— Problem details —
After locating the line that contains "(** Truth value" in the records below, write out exactly that line and each line after it through the one that contains "Definition ACTIVITY_THRESHOLD : Q := 5.", and nothing else.

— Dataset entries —
________________________________________

(** * Screen time tracker: the usage-aggregation engine

    A shallow embedding of [ScreenTimeTracker] (screen_time_tracker.py):
    the two usage dictionaries, the tick ([update_usage]), the queries
    ([get_top_apps], [get_daily_total]), [format_time] and persistence
    ([save_data], [load_data]); and of what [ScreenTimeGUI] does with the
    tracker and puts in its widgets.

    Modelling choices.
    - Seconds are Python floats in the source.  They are modelled as exact
      rationals ([Q]); the rounding of binary64 arithmetic is not modelled.
      Sums are written in the order the code performs them, so the equalities
      below are syntactic equalities of the accumulated expressions: no
      statement regroups or reorders a sum, and none relies on a law of
      exact arithmetic that rounding breaks.
    - A Python [dict] keeps its keys in insertion order, and [get_top_apps]
      depends on that order, so a dictionary is an association list whose
      entries are in insertion order.  A lookup takes the first entry of a
      key; an update rewrites that entry in place; a new key is appended.
    - The clock, the foreground window and the local date are read from the
      environment on each tick; they are the fields of an [observation]. *)

From Stdlib Require Import List String ZArith QArith Qminmax Bool Lia.
From Stdlib Require Import Permutation Sorted.
From Stdlib Require Import Qround Lqa Ascii DecimalString DecimalZ DecimalPos.
Import ListNotations.

Open Scope string_scope.
Open Scope Q_scope.
Open Scope list_scope.

Set Implicit Arguments.

(** ** Insertion-ordered dictionaries *)

Module Dict.

Section WithValue.

Variable V : Type.

Definition dict := list (string * V).

(** [d.get(k, dflt)]: the value of the first entry of [k]. *)
Fixpoint get (dflt : V) (k : string) (d : dict) : V :=
  match d with
  | [] => dflt
  | (k', v) :: rest => if String.eqb k' k then v else get dflt k rest
  end.

(** [k in d]. *)
Fixpoint mem (k : string) (d : dict) : bool :=
  match d with
  | [] => false
  | (k', _) :: rest => String.eqb k' k || mem k rest
  end.

(** [d[k] = f(d[k])] on a [defaultdict] whose factory yields [dflt]: an
    existing entry is rewritten where it stands, a missing key is first
    created at the end with the default value. *)
Fixpoint alter (f : V -> V) (dflt : V) (k : string) (d : dict) : dict :=
  match d with
  | [] => [(k, f dflt)]
  | (k', v) :: rest =>
      if String.eqb k' k then (k', f v) :: rest
      else (k', v) :: alter f dflt k rest
  end.

(** [d[k] = v]. *)
Definition set (k : string) (v : V) (d : dict) : dict :=
  alter (fun _ => v) v k d.

Definition keys (d : dict) : list string := map fst d.

Definition values (d : dict) : list V := map snd d.

(** Keys of a Python dictionary are pairwise distinct. *)
Definition wf (d : dict) : Prop := NoDup (keys d).

End WithValue.

End Dict.

Unset Implicit Arguments.

(** ** The tracker *)

(** An application is identified by the name of its executable. *)
Definition AppId := string.

(** [app_usage]: application name to seconds. *)
Definition usage := Dict.dict Q.

(** [daily_usage]: date ([YYYY-MM-DD]) to application name to seconds. *)
Definition daily := Dict.dict usage.

Record tracker := {
  app_usage : usage;
  daily_usage : daily;
  is_tracking : bool;
  current_window : option string;
  last_check_time : Q
}.

(** What one tick reads from its environment: [time.time()], the process
    name of [get_active_window_info()] ([None] when there is no foreground
    window or the lookup failed) and [datetime.now().strftime("%Y-%m-%d")]. *)
Record observation := {
  clock : Q;
  foreground : option string;
  today : string
}.

(** [x < y] on seconds. *)
Definition Qltb (x y : Q) : bool := negb (Qle_bool y x).

(** Truth value of [app_name]: [None] and the empty string are false. *)
Definition truthy (name : option string) : bool :=
  match name with
  | None => false
  | Some n => negb (String.eqb n "")
  end.

(** [d[k] += e] on a [defaultdict(int)]. *)
Definition add_seconds (k : AppId) (e : Q) (d : usage) : usage :=
  Dict.alter (fun v => v + e) 0 k d.

(** [daily_usage[day][k] += e] on a [defaultdict] of [defaultdict(int)]. *)
Definition add_daily (day : string) (k : AppId) (e : Q) (d : daily) : daily :=
  Dict.alter (add_seconds k e) [] day d.

Definition ACTIVITY_THRESHOLD : Q := 5.

Definition start_tracking (now : Q) (t : tracker) : tracker :=
  {| app_usage := app_usage t;
     daily_usage := daily_usage t;
     is_tracking := true;
     current_window := current_window t;
     last_check_time := now |}.

Definition update_usage (t : tracker) (o : observation) : tracker :=
  if negb (is_tracking t) then t
  else
    let current_time := clock o in
    let time_diff := current_time - last_check_time t in
    match foreground o with
    | Some app_name =>
        if truthy (Some app_name) && Qltb time_diff ACTIVITY_THRESHOLD then
          {| app_usage := add_seconds app_name time_diff (app_usage t);
             daily_usage :=
               add_daily (today o) app_name time_diff (daily_usage t);
             is_tracking := is_tracking t;
             current_window := current_window t;
             last_check_time := current_time |}
        else
          {| app_usage := app_usage t;
             daily_usage := daily_usage t;
             is_tracking := is_tracking t;
             current_window := current_window t;
             last_check_time := current_time |}
    | None =>
        {| app_usage := app_usage t;
           daily_usage := daily_usage t;
           is_tracking := is_tracking t;
           current_window := current_window t;
           last_check_time := current_time |}
    end.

________________________________________

— Answer to this task —
(** Truth value of [app_name]: [None] and the empty string are false. *)
Definition truthy (name : option string) : bool :=
  match name with
  | None => false
  | Some n => negb (String.eqb n "")
  end.

(** [d[k] += e] on a [defaultdict(int)]. *)
Definition add_seconds (k : AppId) (e : Q) (d : usage) : usage :=
  Dict.alter (fun v => v + e) 0 k d.

(** [daily_usage[day][k] += e] on a [defaultdict] of [defaultdict(int)]. *)
Definition add_daily (day : string) (k : AppId) (e : Q) (d : daily) : daily :=
  Dict.alter (add_seconds k e) [] day d.

Definition ACTIVITY_THRESHOLD : Q := 5.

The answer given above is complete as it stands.